*** Begin section ***

(* ===== verification/Stream.v ===== *)
(** * Streams

    stream.go: the sending and the receiving half of one stream.  The methods run under the
    stream's mutex or on the one goroutine that reads (or writes); a call that would wait on
    [readChan] or [writeChan] is a value [Blocks], to be resumed by calling again after another
    goroutine has changed the stream.  The clock is an argument; the callbacks [onData] (wake the
    session) and [onReset] (send a RST_STREAM) are outputs. *)

From stdpp Require Import pretty.
From S2P Require Import Prelude ByteOrder Protocol Frames StreamFrame FrameSorter FlowControl.

Record stream : Type := mkStream {
  streamID : Z;
  readPosInFrame : Z;
  writeOffset : Z;
  readOffset : Z;
  s_err : option error;
  cancelled : bool;
  finishedReading : bool;
  finishedWriting : bool;
  resetLocally : bool;
  resetRemotely : bool;
  frameQueue : streamFrameSorter;
  readDeadline : Z;
  dataForWriting : option (list Z);
  finSent : bool;
  rstSent : bool;
  writeDeadline : Z;
}.

Definition errDeadline : error := ErrorString "deadline exceeded".

Definition newStream (StreamID : Z) : stream :=
  {| streamID := StreamID; readPosInFrame := 0; writeOffset := 0; readOffset := 0; s_err := None;
     cancelled := false; finishedReading := false; finishedWriting := false;
     resetLocally := false; resetRemotely := false; frameQueue := newStreamFrameSorter;
     readDeadline := 0; dataForWriting := None; finSent := false; rstSent := false;
     writeDeadline := 0 |}.

(** The parts of the state each group of methods writes. *)
Definition set_reading (s : stream) (pos offset : Z) (fin : bool) (q : streamFrameSorter) : stream :=
  {| streamID := streamID s; readPosInFrame := pos; writeOffset := writeOffset s;
     readOffset := offset; s_err := s_err s; cancelled := cancelled s; finishedReading := fin;
     finishedWriting := finishedWriting s; resetLocally := resetLocally s;
     resetRemotely := resetRemotely s; frameQueue := q; readDeadline := readDeadline s;
     dataForWriting := dataForWriting s; finSent := finSent s; rstSent := rstSent s;
     writeDeadline := writeDeadline s |}.
Definition set_writing (s : stream) (offset : Z) (data : option (list Z)) (finished fin : bool)
  : stream :=
  {| streamID := streamID s; readPosInFrame := readPosInFrame s; writeOffset := offset;
     readOffset := readOffset s; s_err := s_err s; cancelled := cancelled s;
     finishedReading := finishedReading s; finishedWriting := finished;
     resetLocally := resetLocally s; resetRemotely := resetRemotely s; frameQueue := frameQueue s;
     readDeadline := readDeadline s; dataForWriting := data; finSent := fin; rstSent := rstSent s;
     writeDeadline := writeDeadline s |}.
Definition set_failed (s : stream) (err : option error) (cancel rl rr rst : bool) : stream :=
  {| streamID := streamID s; readPosInFrame := readPosInFrame s; writeOffset := writeOffset s;
     readOffset := readOffset s; s_err := err; cancelled := cancel;
     finishedReading := finishedReading s; finishedWriting := finishedWriting s;
     resetLocally := rl; resetRemotely := rr; frameQueue := frameQueue s;
     readDeadline := readDeadline s; dataForWriting := dataForWriting s; finSent := finSent s;
     rstSent := rst; writeDeadline := writeDeadline s |}.
Definition set_deadlines (s : stream) (rd wd : Z) : stream :=
  {| streamID := streamID s; readPosInFrame := readPosInFrame s; writeOffset := writeOffset s;
     readOffset := readOffset s; s_err := s_err s; cancelled := cancelled s;
     finishedReading := finishedReading s; finishedWriting := finishedWriting s;
     resetLocally := resetLocally s; resetRemotely := resetRemotely s; frameQueue := frameQueue s;
     readDeadline := rd; dataForWriting := dataForWriting s; finSent := finSent s;
     rstSent := rstSent s; writeDeadline := wd |}.

(** The deadline is set and not in the future. *)
Definition expired (now deadline : Z) : bool := negb (deadline =? 0) && negb (now <? deadline).

(** The conversion of a 64-bit unsigned number to [int]. *)
Definition int64 (z : Z) : Z := if u64 z <? 2^63 then u64 z else u64 z - 2^64.

(** ** Reading *)

Inductive read_outcome : Type :=
| Returned (p : list Z) (err : option error)
| Blocks
| ReadPanic.

(** What the wait for a frame ends with. *)
Inductive head_outcome : Type :=
| HeadFrame (frame : StreamFrame) (pos : Z)
| HeadErr (err : error)
| HeadWait
| HeadNil.

Definition read_head (now : Z) (s : stream) : head_outcome :=
  let frame := Head (frameQueue s) in
  let broken err :=
    match err, frame with
    | Some e, _ => HeadErr e
    | None, Some f => HeadFrame f (readPosInFrame s)
    | None, None => HeadNil
    end in
  if resetLocally s || cancelled s then broken (s_err s)
  else if expired now (readDeadline s) then HeadErr errDeadline
  else match frame with
  | Some f => HeadFrame f (int64 (readOffset s - Offset f))
  | None => HeadWait
  end.

Definition errReadPos (pos len : Z) : error :=
  ErrorString ("BUG: readPosInFrame (" ++ pretty pos ++ ") > frame.DataLen (" ++ pretty len
               ++ ") in stream.Read").

(** The loop of Read, with [n] bytes of the buffer left and [out] read; a round takes a byte or a
    frame away, so that many rounds and one more are enough. *)
Fixpoint read_loop (fuel : nat) (now : Z) (s : stream) (fcm : flowControlManager) (n : nat)
    (out : list Z) : read_outcome * stream * flowControlManager :=
  match fuel with
  | O => (ReadPanic, s, fcm)
  | S fuel =>
      match n with
      | O => (Returned out None, s, fcm)
      | _ =>
          if bool_decide (Head (frameQueue s) = None) && bool_decide (out <> [])
          then (Returned out (s_err s), s, fcm)
          else match read_head now s with
          | HeadErr e => (Returned out (Some e), s, fcm)
          | HeadWait => (Blocks, s, fcm)
          | HeadNil => (ReadPanic, s, fcm)
          | HeadFrame frame pos =>
              if pos >? DataLen frame
              then (Returned out (Some (errReadPos pos (DataLen frame))),
                    set_reading s pos (readOffset s) (finishedReading s) (frameQueue s), fcm)
              else if pos <? 0 then (ReadPanic, s, fcm)
              else
                let chunk := take n (drop (Z.to_nat pos) (Data frame)) in
                let m := Z.of_nat (length chunk) in
                let fcm := if resetRemotely s then fcm
                           else (fcm_AddBytesRead now fcm (streamID s) m).2 in
                let out := out ++ chunk in
                let offset := readOffset s +u64 m in
                if pos + m >=? DataLen frame then
                  let q := (Pop (frameQueue s)).2 in
                  if FinBit frame
                  then (Returned out (Some EOF), set_reading s (pos + m) offset true q, fcm)
                  else read_loop fuel now (set_reading s (pos + m) offset (finishedReading s) q)
                         fcm (n - length chunk) out
                else read_loop fuel now
                       (set_reading s (pos + m) offset (finishedReading s) (frameQueue s))
                       fcm (n - length chunk) out
          end
      end
  end.

Definition Read (now : Z) (s : stream) (fcm : flowControlManager) (n : nat)
  : read_outcome * stream * flowControlManager :=
  if cancelled s || resetLocally s then (Returned [] (s_err s), s, fcm)
  else if finishedReading s then (Returned [] (Some EOF), s, fcm)
  else read_loop (n + size (queuedFrames (frameQueue s)) + 1) now s fcm n [].

(** ** Writing *)

(** Write up to its wait: it returns at once, or has queued its data and waits. *)
Definition errWriteClosed (id : Z) : error :=
  ErrorString ("write on closed stream " ++ pretty id).

Definition Write_begin (s : stream) (p : list Z) : option (Z * option error) * stream :=
  if resetLocally s || bool_decide (s_err s <> None) then (Some (0, s_err s), s)
  else if finishedWriting s then (Some (0, Some (errWriteClosed (streamID s))), s)
  else match p with
  | [] => (Some (0, None), s)
  | _ => (None, set_writing s (writeOffset s) (Some p) (finishedWriting s) (finSent s))
  end.

(** A round of the wait of a Write of [n] bytes: [None] is to wait on. *)
Definition Write_poll (now : Z) (s : stream) (n : Z) : option (Z * option error) :=
  if expired now (writeDeadline s) then Some (0, Some errDeadline)
  else match dataForWriting s, s_err s with
  | data, Some e => Some (n - Z.of_nat (length (default [] data)), Some e)
  | None, None => Some (n, None)
  | Some _, None => None
  end.

Definition lenOfDataForWriting (s : stream) : Z :=
  match s_err s with
  | None => Z.of_nat (length (default [] (dataForWriting s)))
  | Some _ => 0
  end.

Definition getDataForWriting (s : stream) (maxBytes : Z) : option (list Z) * stream :=
  match s_err s, dataForWriting s with
  | None, Some data =>
      let '(ret, remaining) :=
        if Z.of_nat (length data) >? maxBytes
        then (take (Z.to_nat maxBytes) data, Some (drop (Z.to_nat maxBytes) data))
        else (data, None) in
      (Some ret,
       set_writing s (writeOffset s +u64 Z.of_nat (length ret)) remaining (finishedWriting s) (finSent s))
  | _, _ => (None, s)
  end.

Definition Close (s : stream) : stream :=
  set_writing s (writeOffset s) (dataForWriting s) true (finSent s).

Definition finishedWriteAndSentFin (s : stream) : bool := finishedWriting s && finSent s.

Definition shouldSendReset (s : stream) : bool :=
  if rstSent s then false
  else (resetLocally s || resetRemotely s) && negb (finishedWriteAndSentFin s).

Definition shouldSendFin (s : stream) : bool :=
  finishedWriting s && negb (finSent s) && bool_decide (s_err s = None)
  && bool_decide (dataForWriting s = None).

Definition sentFin (s : stream) : stream :=
  set_writing s (writeOffset s) (dataForWriting s) (finishedWriting s) true.

(** ** Received frames, deadlines, errors *)

Definition AddStreamFrame (s : stream) (fcm : flowControlManager) (frame : StreamFrame)
  : result unit * stream * flowControlManager :=
  let maxOffset := Offset frame +u64 DataLen frame in
  match fcm_UpdateHighestReceived fcm (streamID s) maxOffset with
  | (Some e, fcm) => (Err e, s, fcm)
  | (None, fcm) =>
      let '(r, q) := Push (frameQueue s) frame in
      let s := set_reading s (readPosInFrame s) (readOffset s) (finishedReading s) q in
      match r with
      | Err e => if decide (e = errDuplicateStreamData) then (Ok tt, s, fcm) else (Err e, s, fcm)
      | r => (r, s, fcm)
      end
  end.

Definition CloseRemote (s : stream) (fcm : flowControlManager) (offset : Z)
  : result unit * stream * flowControlManager :=
  AddStreamFrame s fcm {| StreamID := 0; FinBit := true; DataLenPresent := false;
                          Offset := offset; Data := [] |}.

Definition SetReadDeadline (s : stream) (t : Z) : stream := set_deadlines s t (writeDeadline s).
Definition SetWriteDeadline (s : stream) (t : Z) : stream := set_deadlines s (readDeadline s) t.
Definition SetDeadline (s : stream) (t : Z) : stream := SetWriteDeadline (SetReadDeadline s t) t.

(** Once set, the error does not change. *)
Definition keep_err (s : stream) (err : error) : option error :=
  match s_err s with Some e => Some e | None => Some err end.

Definition Cancel (s : stream) (err : error) : stream :=
  set_failed s (keep_err s err) true (resetLocally s) (resetRemotely s) (rstSent s).

(** The RST_STREAM that a reset sends, if any: the stream and its final offset. *)
Definition send_reset (s : stream) : option (Z * Z) * stream :=
  if shouldSendReset s
  then (Some (streamID s, writeOffset s),
        set_failed s (s_err s) (cancelled s) (resetLocally s) (resetRemotely s) true)
  else (None, s).

Definition Reset (s : stream) (err : error) : option (Z * Z) * stream :=
  if resetLocally s then (None, s)
  else send_reset (set_failed s (keep_err s err) (cancelled s) true (resetRemotely s) (rstSent s)).

Definition RegisterRemoteError (s : stream) (err : error) : option (Z * Z) * stream :=
  if resetRemotely s then (None, s)
  else send_reset (set_failed s (keep_err s err) (cancelled s) (resetLocally s) true (rstSent s)).

Definition finished (s : stream) : bool :=
  cancelled s || (finishedReading s && finishedWriteAndSentFin s)
  || (resetRemotely s && rstSent s) || (finishedReading s && rstSent s)
  || (finishedWriteAndSentFin s && resetRemotely s).

(** ** Reading in order *)






Section Reading.

(** The stream that is read: [size] bytes, where an [int] can index them. *)
Context (content : Z → Z) (size : Z) (Hsize : 0 <= size <= 2^63).
















End Reading.




(** ** Runs of the receiving half *)

Inductive stream_op : Type :=
| SAdd (f : StreamFrame)
| SRead (now : Z) (n : nat).

(** A run collects what the application reads; an error of a frame closes the connection. *)
Fixpoint run_stream (s : stream) (fcm : flowControlManager) (out : list Z) (ops : list stream_op)
  : option (stream * flowControlManager * list Z) :=
  match ops with
  | [] => Some (s, fcm, out)
  | SAdd f :: ops =>
      match AddStreamFrame s fcm f with
      | (Ok _, s', fcm') => run_stream s' fcm' out ops
      | _ => None
      end
  | SRead now n :: ops =>
      match Read now s fcm n with
      | (Returned p _, s', fcm') => run_stream s' fcm' (out ++ p) ops
      | (Blocks, s', fcm') => run_stream s' fcm' out ops
      | (ReadPanic, _, _) => None
      end
  end.








(** ** Properties *)


(** The end of a stream of six bytes arrives first. *)
Definition sample_stream_ops : list stream_op :=
  [SAdd (sample_fin 6); SAdd (sample_frame 2 [2; 3]); SRead 0 4; SAdd (sample_frame 0 [0; 1; 2]); SRead 0 1;
   SAdd (sample_frame 1 [1; 2; 3; 4; 5]); SRead 0 4].

Definition sample_flow_params : flowParameters := mkFlowParameters 1000 1500 1000 2000 1500 3000.

Definition sample_flow : flowControlManager :=
  fcm_NewStream sample_flow_params (NewFlowControlManager sample_flow_params) 5 true.


(** The next read gets the rest and then the end. *)
Example sample_stream_end :
  match run_stream (newStream 5) sample_flow [] sample_stream_ops with
  | Some (s, fcm, _) => (Read 0 s fcm 4).1.1 = Returned [5] (Some EOF)
  | None => False
  end.
Proof. by vm_compute. Qed.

*** End section ***

**What the exercise asks:** From the line holding "(Ok _, s', fcm')" to the line holding "(Blocks, s', fcm')", inclusive, restate each line above exactly as written.

**Exercise output:**
      | (Ok _, s', fcm') => run_stream s' fcm' out ops
      | _ => None
      end
  | SRead now n :: ops =>
      match Read now s fcm n with
      | (Returned p _, s', fcm') => run_stream s' fcm' (out ++ p) ops
      | (Blocks, s', fcm') => run_stream s' fcm' out ops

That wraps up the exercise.